Michael Cunningham / Day

Se non fosse troppo sbrigativo e scontato, verrebbe da dire mille volte Michael Cunningham, a proposito del suo ultimo romanzo “Day” edito da La nave di Teseo, che arriva nelle librerie dopo un lungo silenzio durato dieci anni.

Non soltanto perché i suoi romanzi sono quel genere di scrittura introspettiva e sempre attenta a scavare e riportare a galla i pensieri, le idee, i dubbi, le sofferenze dei personaggi, ma poiché ce ne vorrebbero altri mille, di autori nel mondo della letteratura.

Michael Cunningham

Giocoso e provocatorio, Michael Cunningham, con “Day” ripercorre la storia di una coppia Dan e Isabel, attraverso giorni decisivi, che abbracciano una vita intera. Nel mezzo c’è di tutto: dalla patina di felicità domestica che comincia incrinarsi, alla partenza di Robbie, il fratello minore di Isabel, anima ribelle della famiglia che abita nel loro attico, che rompe il fragile equilibrio, da Violet figlia minore della coppia che finge di non vedere la distanza tra i genitori al fratello Nathan che piano piano sperimenta i prima passi verso l’indipendenza.
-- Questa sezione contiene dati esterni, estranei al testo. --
(** C4 as stated fails: on the 3 x 1 grid [1 1 1] the only trace uses up its
    budget of 3 steps, and its contour is in the output. *)
Lemma budget_exhausted_contour_not_discarded :
  t_count (traceContour [1; 1; 1]%Z 3 1 [0; 0; 0]%Z 0 0) = (3 * 1)%Z
  /\ findContours [1; 1; 1]%Z 3 1 = [[(0, 0); (1, 0); (2, 0)]%Z].
Proof. split; reflexivity. Qed.

(** ** Contour tracing: what is never returned *)

(** A grid that is entirely background has no contour. *)
Theorem findContours_background (n : nat) (width height : Z) :
  findContours (replicate n 0%Z) width height = [].
Proof.
  unfold findContours, scanContours. rewrite forEachPixel_pixels.
  rewrite scan_fixed; [reflexivity|].
  intros [x y] _. unfold scanPixel. cbn [fst snd].
  assert (bool_decide (load (replicate n 0%Z) (y * width + x) = Some 1%Z) = false) as ->;
    [|reflexivity].
  apply bool_decide_eq_false_2. unfold load.
  destruct (y * width + x <? 0)%Z; [discriminate|].
  intros Hl. apply lookup_replicate in Hl as [Hl _]. discriminate.
Qed.

Lemma scanPixel_min_points bitmap width height st x y :
  Forall (fun c : list Pixel => 3 <= length c) (fst st) ->
  Forall (fun c : list Pixel => 3 <= length c)
         (fst (scanPixel bitmap width height st x y)).
Proof.
  intros Hst. unfold scanPixel. destruct (_ && _); [|assumption]. cbn [fst].
  destruct (2 <? _) eqn:Hlen; [|assumption].
  apply Forall_app. split; [assumption|].
  constructor; [|constructor]. apply Nat.ltb_lt in Hlen. lia.
Qed.

(** A contour with fewer than 3 points is never returned. *)
Theorem findContours_min_points bitmap width height :
  Forall (fun c : list Pixel => 3 <= length c) (findContours bitmap width height).
Proof.
  unfold findContours, scanContours. rewrite forEachPixel_pixels.
  apply (foldl_invariant (fun st => Forall (fun c : list Pixel => 3 <= length c) (fst st))).
  - constructor.
  - intros st c Hst. now apply scanPixel_min_points.
Qed.

(** ** Contour tracing: one round of the loop *)

Lemma traceLoop_continue bitmap width height steps t s :
  tryDirections bitmap width height (t_cx t) (t_cy t) (t_dir t) 4 = s ->
  found s = true ->
  (2 <? length (t_contour t ++ [(t_cx t, t_cy t)]))
  && atStart (t_contour t ++ [(t_cx t, t_cy t)]) (s_cx s) (s_cy s) = false ->
  traceLoop bitmap width height (S steps) t
  = traceLoop bitmap width height steps
      (mkTrace (s_cx s) (s_cy s) ((s_dir s + 3) mod 4) (t_count t + 1)
               (t_contour t ++ [(t_cx t, t_cy t)])
               (store (t_visited t) (t_cy t * width + t_cx t) 1)).
Proof.
  intros Hs Hfound Hopen. cbn [traceLoop]. rewrite Hs, Hfound, Hopen. reflexivity.
Qed.
(** What the layout functions take for a section without a size:
    [section.get('size')] is falsy. *)
Definition plain (d : section_dict) : Prop := truthy_size d = None.

Definition no_negative_size (d : section_dict) : Prop :=
  forall q, truthy_size d = Some q -> (0 <= q)%Q.

(** The share of the tiling axis a section declares, [1] without a size. *)
Definition share (d : section_dict) : Q :=
  match size_value d with Some q => (q / 100)%Q | None => 1%Q end.

(** The errors [add_slide] raises from its own checks: a missing name or
    title, a missing file, and the layout and size rules. *)
Definition is_validation_error (e : error) : bool :=
  match e with
  | PptNameRequired | SlideTitleRequired | FileNotFound _
  | BothRowsAndColumns | ColumnCountMismatch _ | RowCountMismatch _
  | MixedSizes | TotalSizeOutOfBand => true
  | _ => false
  end.

(** File operations that read or write a document; a probe for
    existence does neither. *)
Definition touches_document (ev : io_event) : bool :=
  match ev with
  | Probe _ => false
  | Open _ | Save _ | Remove _ => true
  end.

(** The slide a document ends with. *)
Definition last_slide (w : world) (path : string) : option Slide :=
  prs ← files w !! path; last prs.

(** What [add_slide] makes of its arguments, the file apart: the error of
    its title, layout or size checks or of the layout function, or else
    the slide it appends. *)
Definition new_slide (slide_title : string) (columns rows : option Z)
    (sections : list section_arg) : result Slide :=
  if negb (truthy_str slide_title) then Raise SlideTitleRequired
  else rbind (validate_layout columns rows sections)
             (fun _ => build_slide slide_title columns rows sections).
(** X10: for a decoder that treats its standard input as it treats a
    file, a stream that is open, can be rewound and was opened in binary
    mode is encoded as the file with the same content is (with
    [copy_locally] off): the same value, or an error of the same kind. *)
Theorem stream_agrees_with_path (self : Video) (s : string) (o : pyobject)
    (w : world) (c : bytes) :
  pipe_like_file env self ->
  _copy_locally self = false ->
  w_files w !! s = Some c -> s <> "pipe:0" ->
  readable_stream o = true -> ob_fault o = None -> ob_content o = c ->
  agree (res (encode_example env self (PyObj o) w))
        (res (encode_example env self (PyStr s) w)).
Proof.
  intros Hpipe Hc Hs Hs0 Ho Hfault Hcontent.
  apply encode_direct_agree; [exact I|exact Hc|].
  destruct (ffmpeg_decode_spec env self (PyObj o) w) as (_ & _ & H1).
  destruct (ffmpeg_input_spec (PyObj o) w) as (_ & _ & Hi).
  rewrite Ho, Hfault in Hi. destruct Hi as [Hr _].
  set (r0 := ffmpeg_input (PyObj o) w) in *. rewrite Hr in H1.
  pose proof (ffmpeg_decode_path env self s w) as H2. cbv zeta in H2.
  destruct (first_unused w (w_names w)) as [[d rest]|].
  2:{ destruct H1 as [-> _], H2 as [-> _]. reflexivity. }
  destruct H1 as [_ H1].
  cbv beta iota zeta delta [stdin_text stdin_bytes] in H1.
  change (([ffmpeg_path; "-i"; "pipe:0"] ++ _extra_ffmpeg_args self) ++
          [os_path_join d ("%010d." +:+ _encoding_format self)])
    with (ffmpeg_argv self "pipe:0" d) in H1.
  pose proof (Hpipe s d (w_files w) c Hs0 Hs) as Hsame.
  rewrite Hcontent in H1.
  destruct (env_decoder env (ffmpeg_argv self s d) None (w_files w))
    as [msg2|rc2 out2 err2 written2];
    destruct (env_decoder env (ffmpeg_argv self "pipe:0" d) (Some c) (w_files w))
      as [msg1|rc1 out1 err1 written1]; simpl in Hsame; try contradiction.
  - destruct H1 as [-> _], H2 as [-> _]. exact I.
  - destruct Hsame as [<- Hw].
    destruct (Z.eqb_spec rc2 0) as [Hz|_].
    + destruct H1 as [-> _], H2 as [-> _]. now rewrite (Hw Hz).
    + destruct H1 as [-> _], H2 as [-> _]. exact I.
Qed.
Fino al mondo che si chiude in lockdown dove Dan e Isabel si sentono in prigione, tra piccoli inganni e frustrazioni reciproche, mentre Robbie è bloccato, in una baita di montagna in Islanda, solo con i suoi pensieri e una seconda vita segreta su Instagram.

Un autore introspettivo, che attraverso le riflessioni dei protagonisti, consente di assumere una prospettiva critica differente su numerosi aspetti della vita, ma ci concede anche, fra le righe, di assumere la nostra intima prospettiva. E questo ci rende persone più forti e molto più consapevoli. Questo libro è la prova evidente.

Oliver Mallinson Lewis from Oxford, United Kingdom

Ricordate “Le Ore”, vincitore premio Pulitzer, una storia che si svolge nell’arco di una giornata, una giornata che mostra la vita di tre donne legate da un filo invisibile ma tenace. O “Una casa alla fine del mondo”, romanzo d’esordio del 1991, dove ogni sentimento, immagine e sensazione anche la piu dolorosa diventa un prezioso messaggio di chiave di lettura nascosta, che fa parte di quell’invisibile, che abita nella nostra coscienza.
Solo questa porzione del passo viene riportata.